The granting of a royal charter: an anachronism or a major development for ergonomics and human factors?

2015-10-27T15:51:46Z (GMT) by Roger Haslam
Ergonomics and human factors (EHF) has come a long way since the discipline and profession first started to become organised and coalesce with the forming of the Ergonomics Research Society in the UK in 1949, the Human Factors Society of America in 1957 and the founding of the International Ergonomics Association in 1959. Various authors have mapped this history, for example Edholm and Murrell (1973), Waterson and Sell (2006), Waterson and Eason (2009), Waterson (2011) in the UK; Chapanis (1999), Meister (1995, 1996, 1999) in USA, and IEA (2006) and Waterson et al (2012) for the IEA. In the UK, the Ergonomics Society, latterly the Institute of Ergonomics and Human Factors, has long harboured the desire to become Chartered, putting it in the same position as other long established, respected professions, for example accountants, architects, civil engineers, electrical engineers, nurses, veterinary surgeons, to name but a few.
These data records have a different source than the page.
(** the budget serves the oldest proposals. Of the candidates that are open and not
    abandoned, a pass plans the first thirty-two in the order they were filed, no more and
    no fewer; one is turned away only when thirty-two are planned that were all filed no
    later; exactly the open candidates past their time to live expire, and one labelled
    to be kept never does. *)
Theorem admission_serves_the_oldest (now : Z) (candidates : list Candidate) :
  NoDup (cand_name <$> candidates) →
  let listed := oldest_first candidates in
  let verdicts := classify_open_candidates now listed in
  let planned := filter (λ c, admitted verdicts c) listed in
  planned = take DEFAULT_MAX_OPEN_CANDIDATES (filter (λ c, waiting now c) listed) ∧
  ∀ d, d ∈ candidates →
    (verdicts !! cand_name d = Some NotPlanned.Expired ↔
       is_terminal (candidate_phase d) = false ∧ is_expired now d = true) ∧
    (candidate_exempt d = true → verdicts !! cand_name d ≠ Some NotPlanned.Expired) ∧
    (verdicts !! cand_name d = Some NotPlanned.OverBudget →
       length planned = DEFAULT_MAX_OPEN_CANDIDATES ∧ ∀ c, c ∈ planned → filed_le c d).
Proof.
  intros Hnd listed verdicts planned. pose proof (oldest_first_perm candidates) as Hperm.
  fold listed in Hperm. assert (NoDup (cand_name <$> listed)) as Hndl by by rw Hperm.
  assert (planned = take DEFAULT_MAX_OPEN_CANDIDATES (filter (λ c, waiting now c) listed)) as Hpl
    by by apply classify_admitted.
  split; [done|]. intros d Hd. rw -Hperm in Hd. apply list_elem_of_split in Hd as (l & k & Hl).
  assert (verdicts !! cand_name d =
    if is_terminal (candidate_phase d) then None
    else if is_expired now d then Some NotPlanned.Expired
    else if (DEFAULT_MAX_OPEN_CANDIDATES <=? length (filter (λ d, waiting now d) l))%nat
         then Some NotPlanned.OverBudget else None) as Hv.
  { unfold verdicts, classify_open_candidates. rw Hl. apply classify_verdict; [by rw -Hl|done]. }
  rw Hv. clear Hv. split_and!.
  - destruct (is_terminal _); [naive_solver|]. destruct (is_expired now d); [done|].
    destruct (_ <=? _)%nat; naive_solver.
  - intros Hex. unfold is_expired. rw Hex. cbn [negb andb]. destruct (is_terminal _); [done|].
    by destruct (_ <=? _)%nat.
  - destruct (is_terminal _); [done|]. destruct (is_expired now d); [done|].
    destruct (Nat.leb_spec DEFAULT_MAX_OPEN_CANDIDATES (length (filter (λ d, waiting now d) l))) as [Hle|]; [|done].
    intros _. rw Hl filter_app take_app_le // in Hpl. rw Hpl. split; [by apply length_take_le|].
    intros c Hc. apply list_elem_of_lookup_1 in Hc as [i Hc]. apply lookup_take_Some in Hc as [Hc _].
    apply list_elem_of_lookup_2, list_elem_of_filter in Hc as [_ Hc].
    eapply (StronglySorted_app_le filed_le l (d :: k)); [rw -Hl; apply oldest_first_sorted|done|by left].
Qed.

(** ** The pass *)

Lemma adopt_status_step candidate s : rtc candidate_step s (adopt_status candidate s).
Proof. unfold adopt_status. destruct (_ && _); [done|]. apply rtc_once, step_stamp. Qed.

Lemma adopt_status_phase candidate s : cs_phase (adopt_status candidate s) = cs_phase s.
Proof. unfold adopt_status. by destruct (_ && _). Qed.

Lemma invalidate_step now cause s : rtc candidate_step s (invalidate now cause s).
Proof.
  unfold invalidate, needs_parent_invalidation. destruct (is_terminal _) eqn:Ht; [done|]. cbn [negb andb].
  destruct (_ || _); [|done]. apply rtc_once. by apply (step_mutation (set_blocked_condition now cause)); [constructor|].
Qed.

(** A pass over a candidate is a sequence of the writes its status may see. *)
Lemma candidate_pass_steps now adopted verdict denied gate generation planning candidate s :
  rtc candidate_step s (candidate_pass now adopted verdict denied gate generation planning candidate s).
Proof.
  unfold candidate_pass. destruct adopted; cbn [negb]; [|apply invalidate_step].
  transitivity (adopt_status candidate s); [apply adopt_status_step|].
  destruct (is_terminal (cs_phase (adopt_status candidate s))) eqn:Ht; [done|].
  set (t := adopt_status candidate s) in *.
  assert (∀ f, operator_mutation f → rtc candidate_step t (f (clear_preflight t))) as Hf.
  { intros f Hf. by apply rtc_once, step_mutation. }
  destruct verdict as [[]|]; [apply Hf; constructor|apply Hf; constructor|].
  destruct denied as [[]|]; [apply Hf; constructor| |apply invalidate_step].
  destruct gate as [state|cause]; [|apply Hf; constructor].
  destruct planning as [outcome| |message]; [apply Hf; constructor|done|apply Hf; constructor].
Qed.

(** An open candidate that a reviewer may take for evaluated: it has a preflight, or it
    is [Ready]. *)
Definition shows_preview (s : CandidateStatus) : Prop :=
  is_Some (cs_execution_preflight s) ∨ condition_true (cs_conditions s) "Ready".

#[export] Instance condition_true_dec cs type_ : Decision (condition_true cs type_).
Proof.
  destruct (decide (Exists (λ c, condition_type c = type_ ∧ condition_status c = "True") cs)) as [H|H];
    [left|right]; by rw Exists_exists in H.
Defined.
#[export] Instance shows_preview_dec s : Decision (shows_preview s).
Proof. unfold shows_preview. apply _. Defined.

Lemma not_ready s now reason message :
  ¬ condition_true (cs_conditions (with_condition s (ready_condition now false reason message))) "Ready".
Proof. cbn. rw set_condition_true. by case_decide. Qed.

Lemma invalidated now cause s :
  is_terminal (cs_phase s) = false → ¬ shows_preview (invalidate now cause s).
Proof.
  intros Ht. unfold invalidate. destruct (needs_parent_invalidation s) eqn:Hn.
  - intros [[p Hp]|Hr]; [done|]. revert Hr. apply not_ready.
  - unfold needs_parent_invalidation in Hn. rw Ht in Hn. cbn [negb andb] in Hn.
    apply orb_false_iff in Hn as [Hp%bool_decide_eq_false He]. intros [Hs|(c & Hc & Hty & Hst)]; [done|].
    assert (existsb (λ c, String.eqb (condition_type c) "Ready" && String.eqb (condition_status c) "True")
      (cs_conditions s) = true) as Ht'; [|congruence].
    apply existsb_exists. exists c. split; [by apply list_elem_of_In|]. by rw Hty Hst.
Qed.

(** The preview was computed in this pass. *)
Definition evaluated_now (now : string) (generation : option Z) (state : ParentEvaluationState)
    (s : CandidateStatus) : Prop :=
  ∀ p, cs_execution_preflight s = Some p →
    evaluated_at p = now ∧ parent_generation p = generation ∧ parent_state p = state.

Lemma record_outcome_now now outcome generation state s :
  cs_execution_preflight s = None →
  evaluated_now now generation state
    (record_outcome now outcome {| ev_evaluated_at := now; ev_parent_generation := generation; ev_parent_state := state |} s).
Proof. intros _ p. by destruct outcome; intros [= <-]. Qed.

(** What a pass that leaves a preview to see has found. *)
Lemma candidate_pass_shows now adopted verdict denied gate generation planning candidate s :
  is_terminal (cs_phase s) = false →
  let s' := candidate_pass now adopted verdict denied gate generation planning candidate s in
  shows_preview s' →
  adopted = true ∧ verdict = None ∧ denied = Some false ∧
  ∃ state, gate = ParentGate.Open state ∧
    ((planning = TargetLocked ∧ s' = adopt_status candidate s) ∨
     ((∃ outcome, planning = Outcome outcome) ∧ evaluated_now now generation state s')).
Proof.
  intros Ht s'. subst s'. unfold candidate_pass. destruct adopted; cbn [negb]; [|by intros ?%invalidated].
  rw adopt_status_phase Ht. set (t := adopt_status candidate s).
  assert (is_terminal (cs_phase t) = false) as Ht' by by rw adopt_status_phase.
  assert (∀ s reason message, cs_execution_preflight s = None →
    ¬ shows_preview (with_condition s (ready_condition now false reason message))) as Hready.
  { intros s0 reason message Hp [[p Hp']|Hr]; [cbn in Hp'; congruence|]. revert Hr. apply not_ready. }
  destruct verdict as [[]|]; [by intros ?%Hready..|].
  destruct denied as [[]|]; [by intros ?%Hready| |by intros ?%invalidated].
  destruct gate as [state|cause]; [|by intros ?%Hready].
  destruct planning as [outcome| |message]; [| |by intros ?%Hready]; intros Hs; split_and!; try done; exists state.
  - split; [done|]. right. split; [by eexists|]. by apply record_outcome_now.
  - split; [done|]. by left.
Qed.

Definition status_of (c : Candidate) : CandidateStatus := default default_candidate_status (cand_status c).

Lemma status_of_phase c : cs_phase (status_of c) = candidate_phase c.
Proof. unfold status_of, candidate_phase. by destruct (cand_status c). Qed.

Lemma pass_over_status now policy generation gate verdicts inputs c :
  status_of (pass_over now policy generation gate verdicts inputs c) =
  candidate_pass now (adoption_succeeds inputs c) (verdicts !! cand_name c)
    (flip plan_was_denied c <$> plans_read inputs c) gate generation (planned inputs c) c (status_of c).
Proof.
  unfold pass_over. destruct (adoption_succeeds inputs c) eqn:Ha; cbn [negb andb]; [done|].
  case_bool_decide as Hs; [|done]. unfold status_of. by rw Hs.
Qed.

Lemma pass_over_name now policy generation gate verdicts inputs c :
  cand_name (pass_over now policy generation gate verdicts inputs c) = cand_name c ∧
  cand_uid (pass_over now policy generation gate verdicts inputs c) = cand_uid c.
Proof. unfold pass_over. destruct (_ && _); [done|]. by destruct (adoption_succeeds inputs c). Qed.

(** An open candidate with a preview to see. *)
Definition previews (c : Candidate) : Prop :=
  is_terminal (candidate_phase c) = false ∧ shows_preview (status_of c).

#[export] Instance previews_dec c : Decision (previews c).
Proof. unfold previews. apply _. Defined.

Lemma filter_fmap_le {A B} (P : B → Prop) (Q : A → Prop) `{!∀ x, Decision (P x), !∀ x, Decision (Q x)}
    (f : A → B) l :
  (∀ x, P (f x) → Q x) → length (filter P (f <$> l)) ≤ length (filter Q l).
Proof.
  intros HPQ. induction l as [|x l IH]; [done|]. rw fmap_cons !filter_cons.
  case_decide as Hp; case_decide as Hq; cbn; [lia|naive_solver|lia|done].
Qed.

Lemma pass_over_previews now policy generation gate verdicts inputs c :
  let c' := pass_over now policy generation gate verdicts inputs c in
  previews c' →
  admitted verdicts c = true ∧ adoption_succeeds inputs c = true ∧
  flip plan_was_denied c <$> plans_read inputs c = Some false ∧
  ∃ state, gate = ParentGate.Open state ∧
    (planned inputs c = TargetLocked ∨
     ((∃ outcome, planned inputs c = Outcome outcome) ∧ evaluated_now now generation state (status_of c'))).
Proof.
  intros c' [Hopen Hs]. subst c'. rw -status_of_phase pass_over_status in Hopen.
  rw pass_over_status in Hs.
  assert (is_terminal (cs_phase (status_of c)) = false) as Ht.
  { destruct (is_terminal (cs_phase (status_of c))) eqn:Ht; [|done].
    pose proof (λ a v d p, steps_keep_terminal _ _ (candidate_pass_steps now a v d gate generation p c (status_of c)) Ht) as Hk.
    rw (proj1 (Hk _ _ _ _)) in Hopen. congruence. }
  apply candidate_pass_shows in Hs as (Ha & Hv & Hd & state & Hg & Hplan); [|done].
  unfold admitted. rw -status_of_phase Ht Hv. split_and!; [done..|]. exists state.
  split; [done|]. destruct Hplan as [[? _]|?]; [by left|right; by rw pass_over_status].
Qed.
It has been a long journey but in May 2014, we received the news that at a meeting of the Privy Council held at Buckingham Palace, Her Majesty The Queen had approved an Order granting a Charter to the Institute (Privy Council, 2014). In pursuit of this goal, much work had to be done lobbying government departments whose support would be crucial to the success of the petition. The Institute also needed to ensure there would be no objection from cognate societies with whom our interests intersect. It was also a mammoth task to prepare the Charter and Byelaws, the governance documents under which the Chartered Institute would operate and which the Privy Council and Charity Commission needed to approve.